Girl, Women, Other won the Booker Prize for Bernardine Evaristo in 2019. This mimics one of her twelve characters, Amma. Her play at The National, The Last Amazons of Dohomey is a popular and critical hit. Amma, the outsider, has become Amma, the insider. Bernardine Everisto, playwright, poet, author and critic has become part of the cultural elite. An insider and outsider.

Four chapters, twelve characters. Each chapter giving verse of their black lives. Evaristo has her own rules of how a sentence should look and construct meaning. Her characters are all related in some way, but also autonomous, orbiting each other until they come together in the After-Party.

Chapter One, for example, has Amma, Yazz and Dominique.

Yazz is Amma’s daughter from a sperm donation. Dominique is Amma’s soulmate. Young radicals, they put together shows featuring black women that are not prostitutes or stupid. It’s not black lesbian agit-prop. Not really. Although they both like women, they don’t have sex with each other. They like different kind of women. Dominique falls for the wrong kind, gas-lighting her, taking her to America, cutting her off from her friends who refuse to understand. Femicide is largely a male trait, but here is the black swan.
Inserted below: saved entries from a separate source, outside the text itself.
Lemma wp_score_activation seats now E (Q : Tables -> Z -> Prop) t :
  (forall s, 0 <= s <= 100 -> Q t s) -> wp (score_activation seats now) E Q t.
Proof. intros HQ. apply dwp_bind, wp_signals. intros s. apply dwp_ret, HQ, score_range. Qed.

Definition with_window (start count : Z) (t : Tables) : Tables :=
  with_int "anomaly_window_count" count (with_int "anomaly_window_start" start t).

Lemma wp_refresh_suspicion i now E (Q : Tables -> Z * list SuspicionContribution -> Prop) t :
  (forall start count s cs, 0 <= s <= 100 -> Q (with_window start count t) (s, cs)) ->
  wp (refresh_suspicion i now) E Q t.
Proof.
  intros HQ. unfold refresh_suspicion. apply dwp_bind, wp_reads, dwp_bind, wp_reads.
  destruct (match option_map as_integer (meta t !! "anomaly_window_start") with Some _ => _ | None => _ end) as [ws wc].
  apply dwp_bind, wp_writes, dwp_bind, wp_writes, dwp_bind, wp_reads, wp_if.
  { intros H. exfalso. unfold count_where in H. bprop. lia. }
  intros _. apply dwp_bind, wp_reads, dwp_bind, wp_signals. intros sg. apply dwp_ret, HQ, score_range.
Qed.

(** The marks of the signer, raised to what the caller knows. *)
Definition with_mark (k : string) (z : Z) (t : Tables) : Tables :=
  if Z.max (default 0 (int_at t k)) z =? default 0 (int_at t k) then t
  else with_int k (Z.max (default 0 (int_at t k)) z) t.
Definition with_marks (i : ValidateMachineRequest) (t : Tables) : Tables :=
  with_mark "security_floor" (ValidateMachineRequest.authoritative_security_floor i)
    (with_mark "revocation_epoch" (ValidateMachineRequest.authoritative_revocation_epoch i) t).
(* ===== verification/LicenseRuns.v ===== *)
(** * Runs of a licence object

    The object with its alarm: requests and the regions of the alarm's handler interleave, the
    alarm waits for the queue between two rows of its batch, and a send may fail or fail after
    it has reached the queue.  Every step makes only moves, so what the moves keep holds along
    every run. *)

From S2P Require Import Prelude Types Cbor Field Artifacts Chain Messages Requests License Anomaly Suite StdSuite Events.
From S2P Require Import LicenseTables LicenseDO LicenseMoves LicenseInv LicenseSpec.
Import Tables.

Section Runs.
Context `{Host : LicenseHost} `{Prim : Primitives}.
Context `{JR : !JsonLaws ReserveResponse} `{JE : !JsonLaws ProjectionEvent}.
Implicit Types (t : Tables) (a : Activation).

(** ** Requests of devices make only moves *)
Lemma mark_move now k z t : k ∈ ["revocation_epoch"; "security_floor"]%string -> initialized t ->
  moves now t (with_mark k z t).
Proof.
  intros Hk Hi. unfold with_mark. destruct (_ =? _); [constructor|]. apply rtc_once, move_raise; [set_solver|by left|lia].
Qed.

Lemma nonce_move now n t : n ∉ map fst (nonces t) -> move now t (with_nonce n now t).
Proof. intros Hn. by apply move_nonce. Qed.

Lemma beat_evolves now a : 0 <= now -> row_ok a -> Activation.status a = STATUS_ACTIVE ->
  row_evolves a (Activation.set_beat now a).
Proof.
  intros Hnow Hok Hs. destruct (row_variant a Hok) as [Hv Hsus]. split_and!; [done|done| |].
  - simpl. rewrite Hs. by eapply status_step_of; [..|apply life_stay].
  - eapply (row_ok_seen now a); auto. simpl. by rewrite Hs.
Qed.

Lemma occupies_cases a : Activation.occupies a = true -> Activation.status a = STATUS_ACTIVE \/ Activation.status a = STATUS_PENDING.
Proof. unfold Activation.occupies. intros H. apply orb_true_iff in H as [H|H]; bprop; auto. Qed.

Lemma release_evolves now a f : 0 <= now -> row_ok a -> Activation.occupies a = true ->
  row_ok (f a) -> Activation.machine_id (f a) = Activation.machine_id a -> Activation.created_at (f a) = Activation.created_at a ->
  Activation.status (f a) = STATUS_RELEASED -> row_evolves a (f a).
Proof.
  intros Hnow Hok Hocc Hf H1 H2 H3. split_and!; [done|done| |done]. rewrite H3.
  destruct (occupies_cases a Hocc) as [-> | ->].
  - by eapply status_step_of; [..|apply life_release_active].
  - by eapply status_step_of; [..|apply life_release_pending].
Qed.

Lemma revalidated_evolves now s i a : 0 <= now -> row_ok a -> Activation.occupies a = true -> 0 <= s ->
  is_none_or (fun v => 0 <=? v) (ValidateMachineRequest.variant_id i) = true ->
  row_evolves a (revalidated now s i a).
Proof.
  intros Hnow Hok Hocc Hs Hv. destruct (row_variant a Hok) as [Hv' _]. destruct (occupies_cases a Hocc) as [E|E].
  all: split_and!; [done|done|simpl; rewrite E; by eapply status_step_of; [..|apply life_stay]|].
  all: eapply (row_ok_seen now a); auto; simpl; [|by rewrite E].
  all: by destruct (ValidateMachineRequest.variant_id i).
Qed.

Lemma heartbeat_moves now i t t' r : Inv t -> 0 <= now -> heartbeat_post now i t t' r -> post now t t'.
Proof.
  intros HI Hnow [[_ ->]|(a & (Ha & Hid & _) & Hs & _ & _ & Hn & -> & _)]; [apply post_stay|].
  apply post_scheduled. eapply rtc_l; [by apply nonce_move|]. apply rtc_once. rewrite <- Hid.
  apply with_machine_move; [done|]. apply beat_evolves; [done|by eapply inv_row|done].
Qed.

Lemma deactivate_moves now i t t' r : Inv t -> 0 <= now -> deactivate_post now i t t' r -> post now t t'.
Proof.
  intros HI Hnow [[_ ->]|[(_ & _ & Hn & ->)|[(_ & -> & _)|(_ & a & (Ha & Hid & _) & Hn & Hk & Hrel & ->)]]].
  - apply post_stay.
  - split; [apply rtc_once, nonce_move; done|right; by split_and!].
  - apply post_scheduled. constructor.
  - apply post_scheduled. eapply rtc_l; [apply nonce_move; exact Hn|].
    destruct (Activation.occupies a) eqn:Hocc.
    + rewrite <- Hid. eapply rtc_l; [apply move_transfer|]. eapply rtc_l.
      * apply with_machine_move; [exact Ha|]. pose proof (inv_row t a HI Ha) as Hok.
        destruct (row_variant a Hok) as [Hv Hsus]. apply (release_evolves now a (released now)); try done.
        eapply (row_ok_seen now a); auto.
      * apply rtc_once. by apply answer_move.
    + apply rtc_once. by apply answer_move.
Qed.

Lemma marks_moves now i t : initialized t -> moves now t (with_marks i t).
Proof.
  intros Hi. unfold with_marks. etrans; [apply (mark_move now "revocation_epoch"); [set_solver|done]|].
  apply mark_move; [set_solver|]. unfold initialized. by rewrite (proj2 (proj2 (with_mark_frame _ _ _))).
Qed.

Lemma marks_calm i t : calm t (with_marks i t).
Proof.
  destruct (with_marks_frame i t) as (Fa & _ & Fm). split_and!; [by rewrite Fa| | |].
  - unfold with_marks, with_mark. by repeat destruct (_ =? _).
  - unfold with_marks, with_mark. by repeat destruct (_ =? _).
  - intros k Hk. apply Fm; set_solver.
Qed.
Winsome has retired to Barbados. Her family brought up in Britain visit her.

‘her favourite poetry book is called I is a Long Memoried Women by a Guyanese Woman called Grace Nichols

we the women/whose promises go usung/whose voices go unheard.’
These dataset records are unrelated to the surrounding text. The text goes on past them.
(** A request whose answer is on record and whose seat is held gets the same answer again. *)
Lemma reserve_replay now i t x v : Inv t -> (exists variant, validate_reservation i = Some variant) -> is_Some (int_at t "seats") ->
  try_i64 (ReserveRequest.authoritative_security_floor i) = Some (ReserveRequest.authoritative_security_floor i) ->
  text_at t "status" = Some "active"%string -> past_expiry (int_at t "expires_at") now = false ->
  answer_for t (reserve_key i) "reserve" (reserve_hash i) x -> cached x = Some v ->
  replayable v (status_of t (ReserveResponse.machine_id v)) = true ->
  let t1 := with_mark "security_floor" (ReserveRequest.authoritative_security_floor i) t in
  (run (reserve now i) t).1 = t1 /\
  (run (reserve now i) t).2 = Some (response (if ReserveResponse.reused_existing v then 200 else 201) (Reservation v)).
Proof.
  intros HI [variant Hv] [seats Hseats] Htry Hst Hex Hx Hc Hrep t1.
  apply (wp_run _ (fun t' r => t' = t1 /\ r = Some _)). unfold reserve. rewrite Hv.
  apply dwp_bind, dwp_ret, dwp_bind, wp_reads. fold (int_at t "seats"). rewrite Hseats. wp_pure; fold (text_at t "status") (int_at t "expires_at") in *.
  { rewrite Hst, Hex in *. by rewrite bool_decide_eq_true_2 in H. }
  2: congruence. rewrite Htry in H0. injection H0 as <-. unfold raise_floor. apply dwp_bind, wp_reads, dwp_bind, wp_mark; [done|]. apply dwp_ret. fold t1.
  apply dwp_bind, (wp_reserve_hash i variant); [done|]. pose proof (answer_found _ _ _ _ _ HI Hx) as Hf.
  assert (Hidem : idem t1 = idem t) by apply with_mark_idem. destruct Hx as (_ & _ & Hk & Hh).
  apply dwp_bind, wp_reads. rewrite Hidem. unfold reserve_key in Hf. rewrite Hf, Hk, Hh, !bool_decide_eq_true_2 by done. simpl.
  apply dwp_bind. eapply wp_load_cached; [by rewrite Hidem|exact Hc|]. wp_pure. apply wp_reads.
  assert (Ha : activations t1 = activations t) by apply with_mark_frame. unfold status_of in Hrep. by rewrite Ha, Hrep.
Qed.

(** What an accepted reservation leaves: its answer on record, and the seat it names. *)
Lemma fresh_recorded now i v e f t t' c r : fresh_post now i v e f t t' (Some (response c (Reservation r))) ->
  (exists x, answer_for t' (reserve_key i) "reserve" (reserve_hash i) x /\ cached x = Some r) /\
  c = (if ReserveResponse.reused_existing r then 200 else 201) /\
  (exists a, a ∈ activations t' /\ Activation.machine_id a = ReserveResponse.machine_id r /\ Activation.occupies a = true) /\
  (forall k, k <> "proj_version"%string -> meta t' !! k = meta t !! k).
Proof.
  assert (Hrec : forall u t2, answer_for (stored i u now t2) (reserve_key i) "reserve" (reserve_hash i) (reserve_row i u now) /\
    cached (reserve_row i u now) = Some u).
  { intros u t2. split; [split_and!; [apply elem_of_app; right; by apply list_elem_of_singleton|done..]|]. unfold cached. apply from_to. }
  intros [[(x & y & [=] & _) _]|[([=] & _)|[(a & Ha & _ & Hs & -> & [= -> ->])|(seats & sc & _ & _ & _ & _ & _ & -> & [= -> ->])]]].
  - split_and!; [eexists; apply Hrec|done| |done]. exists a. split_and!; [done|done|]. unfold Activation.occupies. by rewrite Hs.
  - split_and!; [eexists; apply Hrec|done| |].
    + eexists. split_and!; [apply elem_of_app; right; by apply list_elem_of_singleton|done|done].
    + intros k Hk. simpl. by rewrite lookup_insert_ne.
Qed.

Lemma occupied_replayable t a v : Inv t -> a ∈ activations t -> Activation.machine_id a = ReserveResponse.machine_id v ->
  Activation.occupies a = true -> replayable v (status_of t (ReserveResponse.machine_id v)) = true.
Proof.
  intros HI Ha Hid Ho. unfold status_of, is_machine. rewrite <- Hid.
  rewrite (find_by_key Activation.machine_id _ a (inv_ids _ _ _ HI) Ha). simpl. unfold replayable.
  destruct (occupies_cases a Ho) as [-> | ->]; simpl; by rewrite ?orb_true_r.
Qed.

Lemma reserve_recorded now i t c v : Inv t -> 0 <= now ->
  (run (reserve now i) t).2 = Some (response c (Reservation v)) -> let t1 := (run (reserve now i) t).1 in
  (exists x, answer_for t1 (reserve_key i) "reserve" (reserve_hash i) x /\ cached x = Some v) /\
  c = (if ReserveResponse.reused_existing v then 200 else 201) /\
  replayable v (status_of t1 (ReserveResponse.machine_id v)) = true /\
  text_at t1 "status" = Some "active"%string /\ is_Some (int_at t1 "seats").
Proof.
  intros HI Hnow Hr t1. destruct (reserve_checked now i t c v Hr) as (_ & Hseats & _).
  assert (HI1 : Inv t1) by (eapply moves_inv; [exact Hnow|exact HI|]; by apply (fetch_moves now (Reserve i))).
  destruct (with_mark_frame "security_floor" (ReserveRequest.authoritative_security_floor i) t) as (Fa & _ & Fm).
  pose proof (reserve_spec now i t HI) as H. fold t1 in H. rewrite Hr in H.
  destruct H as [[(x & y & [=] & _) _]|(variant & _ & Hst & _ & [((x & y & [=] & _) & _)|H])].
  assert (Hdone : forall t0 e f, (forall k, k <> "security_floor"%string -> meta t0 !! k = meta t !! k) ->
    fresh_post now i variant e f t0 t1 (Some (response c (Reservation v))) ->
    (exists x, answer_for t1 (reserve_key i) "reserve" (reserve_hash i) x /\ cached x = Some v) /\
    c = (if ReserveResponse.reused_existing v then 200 else 201) /\
    replayable v (status_of t1 (ReserveResponse.machine_id v)) = true /\
    text_at t1 "status" = Some "active"%string /\ is_Some (int_at t1 "seats")).
  { intros t0 e f Hm Hf. apply fresh_recorded in Hf as (Hx & Hc & (a & Ha & Hid & Ho) & Hk).
    split_and!; [exact Hx|exact Hc|by eapply occupied_replayable|..].
    - unfold text_at. by rewrite Hk, Hm.
    - unfold int_at. by rewrite Hk, Hm. }
  destruct H as [(x & w & Hx & Hcx & [(Hrep & Ht1 & [= -> <-])|(_ & Hf)])|(_ & Hf)].
  - rewrite Ht1. split_and!; [|done|..].
    + exists x. split; [|done]. unfold answer_for. by rewrite with_mark_idem.
    + unfold status_of. by rewrite Fa.
    + unfold text_at. by rewrite Fm.
    + unfold int_at. by rewrite Fm.
  - by eapply Hdone, Hf.
  - by eapply Hdone, Hf.
Qed.

End Theorems.

(** ** Witnesses *)
Section Witnesses.
#[local] Existing Instances DemoHost.host DemoHost.reservation_laws DemoHost.event_laws DemoPrim.prims.
Import DemoHost.

Lemma life_typed : Forall event_typed life /\ Forall event_typed revoked_license /\ Forall event_typed revoked_machine /\
  Forall event_typed flushed.
Proof. split_and!; repeat constructor; simpl; lia. Qed.

Lemma life_then_typed es : es = revoked_license \/ es = revoked_machine \/ es = flushed -> Forall event_typed (life ++ es).
Proof. intros H. destruct life_typed as (? & ? & ? & ?). apply Forall_app. split; [done|]. by destruct H as [-> |[-> | ->]]. Qed.

Lemma object_refines_moves_witness : change (tables (run_events new_object life)) (tables (step (run_events new_object life) (Fire 40))).
Proof. destruct (object_refines_moves life (Fire 40)) as [_ H]; [apply life_typed|simpl; lia|exact H]. Defined.

Lemma seats_are_never_oversold_witness : seats_used (tables (run_events new_object life)) <= 1.
Proof.
  apply seats_are_never_oversold; [apply life_typed|]. intros k. do 3 (destruct k; [vm_compute; discriminate|]).
  rewrite take_ge by (simpl; lia). vm_compute. discriminate.
Defined.

Lemma license_revocation_is_final_witness : refusal (run (reserve 50 (reserve_request 4))
  (tables (run_events new_object ((life ++ revoked_license) ++ flushed)))).2.
Proof.
  destruct (license_revocation_is_final (life ++ revoked_license) flushed) as (_ & H & _); [|vm_compute; reflexivity|exact (H 50 _)].
  apply Forall_app. split; [apply life_then_typed; auto|apply life_typed].
Defined.

Lemma marks_never_fall_witness : default 0 (int_at (tables (run_events new_object life)) "revocation_epoch") <=
  default 0 (int_at (tables (run_events new_object (life ++ revoked_machine))) "revocation_epoch").
Proof. exact (marks_never_fall life revoked_machine "revocation_epoch" (life_then_typed _ (or_intror (or_introl eq_refl))) ltac:(left)). Defined.

Lemma machine_revocation_is_final_witness :
  status_of (tables (run_events new_object ((life ++ revoked_machine) ++ flushed))) (machine 3) = Some STATUS_REVOKED.
Proof.
  destruct (machine_revocation_is_final (life ++ revoked_machine) flushed (machine 3)) as (H & _);
    [|vm_compute; reflexivity|repeat constructor|exact H].
  apply Forall_app. split; [apply life_then_typed; auto|apply life_typed].
Defined.

Lemma nonces_are_single_use_witness :
  let beat := HeartbeatCall (heartbeat_request (repeat 9 32) 3) in
  refusal (run (fetch 50 beat) (tables (run_events new_object (life ++ Request 30 beat :: [Fire 40])))).2.
Proof.
  intros beat. apply (nonces_are_single_use life 30 beat (repeat 9 32) (HeartbeatResponse 3630) [Fire 40]).
  - apply Forall_app. split; [apply life_typed|]. repeat constructor; simpl; lia.
  - reflexivity.
  - vm_compute. reflexivity.
  - intros [|k] e He; [|done]. injection He as <-. vm_compute. reflexivity.
  - reflexivity.
Defined.

End Witnesses.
Misogyny, class and race all have their place in a toxic mix of who are you? What are you?

‘[Winsome] and the reading group had the big argument, no, it wasn’t no argument, it was debate…about whether a poem was good because they related to it, or whether it was good in and of itself.’

I wasn’t sure about Girl, Women, Other. It took me several months to read. I’m not sure if it was because I couldn’t relate to it, the writing style, or it was just too other. I’m—dare I say it—too conservative.

Dominique, for example, finds herself on the wrong side of other—a trans troublemaker. Her conservatism was she announced a festival for ‘women-born women as opposed to women-born men’.  

But this is a book good and of itself. Auntie and Uncle Toms that add colour to the Tory scumocracy such as Priti Patel and Rishi Sunak should have this book at the top of their reading list. But they’ve no class and they’re the wrong class for that.